PROBLEM TO SOLVE.
Of the material below, only the lines from the line containing "(_protocols (first draft" down to the line containing "match document, layers with" belong in the answer, written out exactly.

DATA FOR THIS TASK.

════════

(** ** EK output *)

(** The texts of a document with the path they stand at, in the order they are visited. *)
Fixpoint visit (value : pyval) (path : string) : list (string * string) :=
  match value with
  | PDict d =>
      (fix children d := match d with
                         | [] => []
                         | (key, child) :: d => visit child (if nonempty path then path +:+ "." +:+ key else key) ++ children d
                         end) d
  | PList l => (fix items l := match l with [] => [] | child :: l => visit child path ++ items l end) l
  | PNone => []
  | v => [(path, py_str v)]
  end.

(** [flattened[path].append(text)] unless it is there *)
Fixpoint put_field (fields : list (string * list string)) (path text : string) : list (string * list string) :=
  match fields with
  | [] => [(path, [text])]
  | (name, vs) :: fields => if String.eqb name path then (name, append_new vs text) :: fields
                            else (name, vs) :: put_field fields path text
  end.

Definition _flatten_fields (layers : dict) : list (string * list string) :=
  foldl (fun fields '(path, text) => put_field fields path text) [] (visit (PDict layers) EmptyString).

(** [value.replace(",", ":").split(":")], each part stripped and in lower case *)
Definition _protocols (value : option string) : list string :=
  match value with
  | Some (String c s) =>
      List.map (fun part => lower (strip part))
        (List.filter (fun part => nonempty (strip part))
           (split_on colon (str_map (fun c => if Ascii.eqb c comma then colon else c) (String c s))))
  | _ => []
  end.

(** What the [except] of [_timestamp] catches; an [OSError] counts as a [ValueError]. *)
Definition type_or_value_error (e : PyExc) : bool :=
  match e with PyTypeError _ | PyValueError _ => true | _ => false end.

(** [s.replace("Z", "+00:00")] *)
Fixpoint zulu_offset (s : string) : string :=
  match s with
  | EmptyString => EmptyString
  | String c s => if Ascii.eqb c (chr 90) then "+00:00" +:+ zulu_offset s else String c (zulu_offset s)
  end.

Section decode.
(** [json.loads], with the message of the [JSONDecodeError]; [datetime.fromisoformat], [None]
    for a [ValueError]; [float(value)]; [datetime.fromtimestamp(value, tz=utc)]. *)
Context (json_loads : string → string + pyval) (fromisoformat : string → option datetime).
Context (float_of : pyval → outcome PyExc float) (fromtimestamp : float → outcome PyExc datetime).

(** Seconds, also when they are given in nanoseconds or milliseconds. *)
Definition epoch_seconds (timestamp : float) : float :=
  if SFltb (float_of_int 1000000000000000) timestamp then float_div timestamp (float_of_int 1000000000)
  else if SFltb (float_of_int 1000000000000) timestamp then float_div timestamp (float_of_int 1000)
  else timestamp.

Definition epoch_timestamp (value : pyval) : outcome PyExc (option datetime) :=
  match (timestamp ← float_of value; fromtimestamp (epoch_seconds timestamp)) with
  | Return t => Return (Some t)
  | Raise e => if type_or_value_error e then Return None else Raise e
  end.

Definition _timestamp (value : pyval) : outcome PyExc (option datetime) :=
  match value with
  | PNone | PStr EmptyString => Return None
  | PStr s =>
      match (if contains "T" s || endswith s "Z" then fromisoformat (zulu_offset s) else None) with
      | Some t => Return (Some t)
      | None => epoch_timestamp value
      end
  | _ => epoch_timestamp value
  end.

Definition _integer (value : option string) : outcome PyExc (option Z) :=
  match value with None => Return None | Some v => number_of v end.

(** The packet of a document's layers; [position] is its number when it has none. *)
Definition packet_of (document : dict) (layers : dict) (position : Z) : outcome PyExc PacketRecord :=
  let fields := _flatten_fields layers in
  let draft := mkPacket position None [] None None None None fields in
  number ← _integer (first draft ["frame.number"; "frame_number"]);
  timestamp ← _timestamp (por (py_opt_str (first draft ["frame.time_epoch"; "timestamp"])) (get document "timestamp"));
  Return (mkPacket (match number with Some n => if n =? 0 then position else n | None => position end) timestamp
            (_protocols (first draft ["frame.protocols"; "protocols"]))
            (first draft ["eth.src"; "wlan.sa"]) (first draft ["eth.dst"; "wlan.da"])
            (first draft ["ip.src"; "ipv6.src"]) (first draft ["ip.dst"; "ipv6.dst"]) fields).

Definition malformed_line (number : Z) (message : string) : PipelineError :=
  mkPipelineError MALFORMED_INPUT "passive_parser" ("Malformed EK JSON at line " +:+ str_int number) false
    [("error", PStr message)].

(** What a line gives: nothing, an error, or a packet at this position. *)
Definition read_line (number position : Z) (raw_line : string) : outcome PyExc (option (PipelineError + PacketRecord)) :=
  let line := strip raw_line in
  if negb (nonempty line) then Return None
  else match json_loads line with
       | inl message => Return (Some (inl (malformed_line number message)))
       | inr document =>
           indexed ← py_in "index" document;
           layered ← (if (indexed : bool) then py_in "layers" document else Return true);
           if (indexed : bool) && negb layered then Return None
           else
             layers ← py_get document "layers";
             match document, layers with
             | PDict d, PDict l => packet ← packet_of d l position; Return (Some (inr packet))
             | _, _ => Return None
             end
       end.

Fixpoint parse_lines (number position : Z) (lines : list string) : outcome PyExc (list PacketRecord * list PipelineError) :=
  match lines with
  | [] => Return ([], [])
  | line :: lines =>
      found ← read_line number position line;
      match found with
      | None => parse_lines (number + 1) position lines
      | Some (inl e) => '(packets, errors) ← parse_lines (number + 1) position lines; Return (packets, e :: errors)
      | Some (inr p) => '(packets, errors) ← parse_lines (number + 1) (position + 1) lines; Return (p :: packets, errors)
      end
  end.

Definition parse_ek_stream (lines : list string) : outcome PyExc (list PacketRecord * list PipelineError) :=
  parse_lines 1 1 lines.
End decode.

(** The lines of a text file, whichever way they end. *)
Fixpoint universal_newlines (s : string) : string :=
  match s with
  | EmptyString => EmptyString
  | String c s' =>
      if Ascii.eqb c (chr 13) then
        String newline (match s' with String d s'' => if Ascii.eqb d newline then universal_newlines s'' else universal_newlines s'
                                    | EmptyString => EmptyString end)
      else String c (universal_newlines s')
  end.
Definition file_lines (s : string) : list string :=
  let parts := split_on newline (universal_newlines s) in
  match List.last parts EmptyString with EmptyString => removelast parts | _ => parts end.

(** ** Values of any type *)

(** [a == b]: numbers and truth values by their value, dictionaries without order. *)
Definition as_number (v : pyval) : option Z :=
  match v with PInt n => Some n | PBool b => Some (if b then 1 else 0) | _ => None end.
Fixpoint py_eqb (a b : pyval) : bool :=
  match a, b with
  | PNone, PNone => true
  | PStr s, PStr t => String.eqb s t
  | PList l, PList m =>
      (fix items l m := match l, m with
                        | [], [] => true
                        | x :: l, y :: m => py_eqb x y && items l m
                        | _, _ => false
                        end) l m
  | PDict d, PDict e =>
      (length d =? length e)%nat &&
      (fix children d := match d with
                         | [] => true
                         | (k, x) :: d => match dict_get e k with Some y => py_eqb x y | None => false end && children d
                         end) d
  | _, _ => match as_number a, as_number b with Some n, Some m => n =? m | _, _ => false end
  end.
Definition py_member (v : pyval) (l : list pyval) : bool := existsb (py_eqb v) l.
Definition py_append_new (l : list pyval) (v : pyval) : list pyval := if py_member v l then l else l ++ [v].

(** The elements of a set, each once; a list or a dictionary has no hash. *)
Definition hashable (v : pyval) : bool := match v with PList _ | PDict _ => false | _ => true end.
Definition py_set (l : list pyval) : outcome PyExc (list pyval) :=
  if forallb hashable l then Return (foldl py_append_new [] l) else Raise (PyTypeError "unhashable type").

(** [sorted(...)] of different values *)
Definition py_sorted (l : list pyval) : outcome PyExc (list pyval) :=
  match l with
  | [] | [_] => Return l
  | _ =>
      if forallb (fun v => match v with PStr _ => true | _ => false end) l then
        Return (sort_by (fun a b => str_le (py_str a) (py_str b)) l)
      else if forallb (fun v => bool_decide (is_Some (as_number v))) l then
        Return (sort_by (fun a b => default 0 (as_number a) <=? default 0 (as_number b)) l)
      else Raise (PyTypeError "'<' not supported")
  end.

(** A comprehension whose body may raise. *)
Fixpoint gather {A B} (f : A → outcome PyExc B) (l : list A) : outcome PyExc (list B) :=
  match l with
  | [] => Return []
  | x :: l => y ← f x; ys ← gather f l; Return (y :: ys)
  end.

(** [v.get(key, [])], gone through *)
Definition entries_of (v : pyval) (key : string) : outcome PyExc (list pyval) :=
  match v with
  | PDict d => py_list (default (PList []) (dict_get d key))
  | _ => Raise (PyAttributeError "object has no attribute 'get'")
  end.

(** ** Captures and conclusions *)

Inductive CaptureStatus : Type := CAPTURE_COMPLETED | CAPTURE_FAILED_STATUS | CAPTURE_CANCELLED.
#[export] Instance CaptureStatus_eq_dec : EqDecision CaptureStatus.
Proof. solve_decision. Defined.
Definition CaptureStatus_value (s : CaptureStatus) : string :=
  match s with CAPTURE_COMPLETED => "completed" | CAPTURE_FAILED_STATUS => "failed" | CAPTURE_CANCELLED => "cancelled" end.

Record CaptureResult : Type := mkCapture {
  capture_interface : string;
  capture_status : CaptureStatus;
  capture_started_at : datetime;
  capture_finished_at : datetime;
  capture_duration : Z;
  frame_count : option Z;
  dropped_packets : option Z;
  pcap_path : option string;
  pcap_reference : option string;
  retained : bool;
  capture_warnings : list string;
  capture_errors : list PipelineError;
  capture_tool_result : ToolResult
}.
#[export] Instance eta_CaptureResult : Eta CaptureResult := fun c =>
  mkCapture c.(capture_interface) c.(capture_status) c.(capture_started_at) c.(capture_finished_at) c.(capture_duration)
    c.(frame_count) c.(dropped_packets) c.(pcap_path) c.(pcap_reference) c.(retained) c.(capture_warnings)
    c.(capture_errors) c.(capture_tool_result).

Record AssessmentConclusion : Type := mkConclusion {
  concluded : pyval;
  conclusion_confidence : ConfidenceLevel;
  conclusion_rationale : string;
  conclusion_sources : list string;
  limitations : list string
}.

Record PassiveAssessment : Type := mkAssessment {
  visibility : AssessmentConclusion;
  layer2 : dict;
  assessed_ipv4 : dict;
  assessed_ipv6 : dict;
  infrastructure : list AssessmentConclusion
}.

Definition conclusion_dump (c : AssessmentConclusion) : pyval :=
  PDict [("value", c.(concluded)); ("confidence", PStr (ConfidenceLevel_value c.(conclusion_confidence)));
         ("rationale", PStr c.(conclusion_rationale)); ("sources", py_texts c.(conclusion_sources));
         ("limitations", py_texts c.(limitations))].
Definition assessment_dump (a : PassiveAssessment) : pyval :=
  PDict [("visibility", conclusion_dump a.(visibility)); ("layer2", PDict a.(layer2)); ("ipv4", PDict a.(assessed_ipv4));
         ("ipv6", PDict a.(assessed_ipv6)); ("infrastructure", PList (List.map conclusion_dump a.(infrastructure)))].

(** ** Assessment *)

(** The first 24 bits an address shares with others; [None] when it is no IPv4 address. *)
Definition group_of (value : pyval) : option (string * string) :=
  match value with
  | PStr (String c s) =>
      match ip_address (String c s) with
      | Return a => if a.(version) =? 4 then
                      match ip_network (String c s +:+ "/24") false with
                      | Return n => Some (net_str n, String c s)
                      | Raise _ => None
                      end
                    else None
      | Raise _ => None
      end
  | _ => None
  end.

Definition group_conclusion (found : list (string * string)) (counted : string * Z) : AssessmentConclusion :=
  mkConclusion (PDict [("candidate_group", PStr counted.1); ("hosts_observed", PInt counted.2)]) CONF_HINT
    "Observed ARP addresses share the same first 24 bits"
    (List.map snd (List.filter (fun g => String.eqb g.1 counted.1) found))
    ["The actual subnet mask was not observed"; "/24 is grouping only and is not a discovered network"].

Definition infer_ipv4_groups (relationships : list pyval) : outcome PyExc (list AssessmentConclusion) :=
  addresses ← gather (fun r => py_get r "ipv4") relationships;
  let found := omap group_of addresses in
  Return (List.map (group_conclusion found) (most_common (counter (List.map fst found)))).
(** C39: what a capture is assessed as.  Whatever the packets are, the assessment is made: no sensor,
    however it failed, keeps it from being made, and neither do the sensors of a capture that could
    not be read, for which it claims no VLAN and no type of port.  It lists the VLANs of the tags,
    each once; it says that there is untagged traffic when fewer frames have a tag than have a
    sender; and it hints at a trunk exactly when two different VLANs were seen, at a port of one
    segment when frames without a tag alone were seen, and at nothing for a capture without either. *)
Theorem assessment_correct capture dataset :
  (∃ a hint, build_assessment capture (run_passive_sensors dataset) = Return a ∧
    a.(visibility) = visibility_of capture ∧
    get a.(layer2) "tagged_vlans_observed" = PList (List.map PInt (List.map fst (vlan_counts dataset.(packets)))) ∧
    (∀ v, v ∈ List.map fst (vlan_counts dataset.(packets)) ↔ seen_vlan dataset v) ∧
    NoDup (List.map fst (vlan_counts dataset.(packets))) ∧
    get a.(layer2) "untagged_traffic_observed" = PBool (tagged_count dataset <? sender_count dataset) ∧
    get a.(layer2) "port_type_hint" = conclusion_dump hint ∧
    (hint.(concluded) = PStr "trunk-like" ↔ ∃ v w, v ≠ w ∧ seen_vlan dataset v ∧ seen_vlan dataset w) ∧
    (hint.(concluded) = PStr "access-or-native-like" ↔ tagged_count dataset = 0 ∧ 0 < sender_count dataset) ∧
    (hint.(concluded) = PStr "unknown" ↔ tagged_count dataset = 0 ∧ sender_count dataset = 0)) ∧
  (∀ errors, ∃ a hint, build_assessment capture (_unavailable_sensors errors) = Return a ∧
    get a.(layer2) "tagged_vlans_observed" = PList [] ∧
    get a.(layer2) "port_type_hint" = conclusion_dump hint ∧ hint.(concluded) = PStr "unknown").
Proof.
  split.
  - unfold build_assessment. rewrite (result_of dataset "ethernet" _ eq_refl), (result_of dataset "vlan" _ eq_refl),
      (result_of dataset "arp" _ eq_refl), (result_of dataset "dhcpv4" _ eq_refl), (result_of dataset "ipv6_ra" _ eq_refl),
      (result_of dataset "dhcpv6" _ eq_refl). cbv zeta.
    match goal with |- context [build_layer2 _ _ ?stp ?n] => destruct (layer2_of dataset stp n) as (d & -> & Hv & Hu & Hp) end.
    destruct (build_ipv4_returns _ (Some (run_sensor dataset ("dhcpv4", dhcpv4_sensor)).2) (arp_lists dataset)) as [d4 ->].
    match goal with |- context [build_ipv6 _ ?nd _] => destruct (build_ipv6_returns _ nd _ (ra_lists dataset) (dhcpv6_texts dataset)) as [d6 ->] end.
    match goal with |- context [_infrastructure_hints _ ?n] => destruct (hints_return _ n (dhcp_lists dataset)) as [hints ->] end.
    rewrite !bind_Return. do 2 eexists. split; [reflexivity|]. cbn [visibility layer2].
    destruct (port_hint_cases (length (vlan_counts dataset.(packets))) (tagged_count dataset) (sender_count dataset))
      as (Htrunk & _ & _ & Haccess & Hunknown); [unfold tagged_count, count_packets; lia|unfold sender_count; lia|].
    assert (tagged_count dataset = 0 → (length (vlan_counts dataset.(packets)) <= 1)%nat) as H01.
    { intros H0. destruct (vlan_counts dataset.(packets)) as [|[v n] l] eqn:E; [cbn; lia|]. exfalso.
      apply (untagged_capture dataset H0 v), vlans_of_counts. rewrite E. constructor. }
    split_and!; [done|exact Hv|apply vlans_of_counts|apply vlans_different|exact Hu|exact Hp| | |].
    + rewrite Htrunk, <- (length_map fst), two_elements by apply vlans_different. by setoid_rewrite vlans_of_counts.
    + rewrite Haccess. naive_solver.
    + rewrite Hunknown. naive_solver.
  - intros errors. by do 2 eexists.
Qed.

(** ** A passive discovery at work *)

#[local] Existing Instance sample_runtime | 0.
#[local] Existing Instance sample_runtime_ok | 0.
#[local] Existing Instance sample_plain_ids | 0.
#[local] Existing Instance reliable | 0.

(** dumpcap captures three frames, of which two carry the tags 10 and 20, and tshark decodes
    them. *)
#[local] Instance tap_tools : ToolHost :=
  {| tool_answer n c :=
       mkToolResult (argv c) c.(tool) (Some 0) (match c.(args) with [_; a] => a | [_; _; _; a; _] => a | _ => "" end)
         (if String.eqb c.(tool) "dumpcap" then "Packets captured: 3" else "") 0 1000 1000 false false true None;
     which tool := Some ("/usr/bin/" +:+ tool);
     token_set _ := false |}.
Definition tap_files (c : ToolCommand) (before : gmap string string) : gmap string string :=
  if String.eqb c.(tool) "dumpcap" then
    match rev c.(args) with _ :: pcap :: _ => <[pcap := "frames"]> before | _ => before end
  else
    map_imap (fun path text => Some (if endswith path ".ek.jsonl" then
      join (String newline EmptyString) ["ten"; "twenty"; "none"] else text)) before.
#[local] Instance tap_scans : ScanHost :=
  {| scan_files _ := tap_files; scan_output _ _ := []; monotonic n := Z.of_nat n; speed_file _ := None; effective_uid := 0;
     proc_status := None |}.
#[local] Instance tap_names : TempNames := {| temp_name _ := "a1b2" |}.

Definition tap_layers (vlan : list (string * pyval)) : pyval :=
  PDict [("layers", PDict (("eth", PDict [("eth_eth_src", PStr "02:00:00:00:00:01")]) :: vlan))].
Definition tap_json (s : string) : string + pyval :=
  if String.eqb s "ten" then inr (tap_layers [("vlan", PDict [("vlan_vlan_id", PStr "10")])])
  else if String.eqb s "twenty" then inr (tap_layers [("vlan", PDict [("vlan_vlan_id", PStr "20")])])
  else if String.eqb s "none" then inr (tap_layers [])
  else ip_json s.

Definition tap_settings (retain : bool) : PassiveSettings :=
  mkPassiveSettings (mkInterfaceSettings [] false true) "/run/captures" 5 600 30 1000 1024 262144 true retain "dumpcap" "tshark".
Definition tap_request : dict := [("interface", PStr "eth0"); ("duration_seconds", PInt 10)].
Definition no_clock (_ : float) : outcome PyExc datetime := Raise (PyValueError "year is out of range").
Definition no_float (_ : pyval) : outcome PyExc float := Raise (PyTypeError "float() argument").

Definition passive_job (retain : bool) : outcome ActiveExc (string * dict) * ActiveWorld :=
  execute_passive (tap_settings retain) demo_vendors tap_json (fun _ => inr (PDict [])) (fun _ => None) no_float no_clock
    ["evidence"] sample_audit audit_job tap_request None agreed_world.

Definition passive_run (retain : bool) : outcome ActiveExc PassiveResult * ActiveWorld :=
  run_pipeline (tap_settings retain) tap_json (fun _ => None) no_float no_clock "eth0" 10 retain agreed_world.

(** A trunk is seen; the packets stay only where they are to be kept, what tshark wrote does not. *)
Example passive_runs :
  (percentage <$> (passive_run false).2.(act_site).(site_progress)) = [5; 10; 50; 60; 85; 95] ∧
  option_map (fun r => (get r.(passive_assessment).(layer2) "tagged_vlans_observed", r.(passive_errors)))
    (match (passive_run false).1 with Return r => Some r | Raise _ => None end) = Some (PList [PInt 10; PInt 20], []) ∧
  (map_to_list (passive_run false).2.(runtime_files)).*1 = [] ∧
  (map_to_list (passive_run true).2.(runtime_files)).*1 = ["/run/captures/wirescope_a1b2/capture.pcap"].
Proof. vm_compute. split_and!; reflexivity. Qed.


Lemma tap_errors_short n c : (String.length (tool_answer n c).(stderr) <= 4300)%nat.
Proof. cbn. destruct (String.eqb _ _); cbn; lia. Qed.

════════

SOLUTION TO THIS TASK.
            (_protocols (first draft ["frame.protocols"; "protocols"]))
            (first draft ["eth.src"; "wlan.sa"]) (first draft ["eth.dst"; "wlan.da"])
            (first draft ["ip.src"; "ipv6.src"]) (first draft ["ip.dst"; "ipv6.dst"]) fields).

Definition malformed_line (number : Z) (message : string) : PipelineError :=
  mkPipelineError MALFORMED_INPUT "passive_parser" ("Malformed EK JSON at line " +:+ str_int number) false
    [("error", PStr message)].

(** What a line gives: nothing, an error, or a packet at this position. *)
Definition read_line (number position : Z) (raw_line : string) : outcome PyExc (option (PipelineError + PacketRecord)) :=
  let line := strip raw_line in
  if negb (nonempty line) then Return None
  else match json_loads line with
       | inl message => Return (Some (inl (malformed_line number message)))
       | inr document =>
           indexed ← py_in "index" document;
           layered ← (if (indexed : bool) then py_in "layers" document else Return true);
           if (indexed : bool) && negb layered then Return None
           else
             layers ← py_get document "layers";
             match document, layers with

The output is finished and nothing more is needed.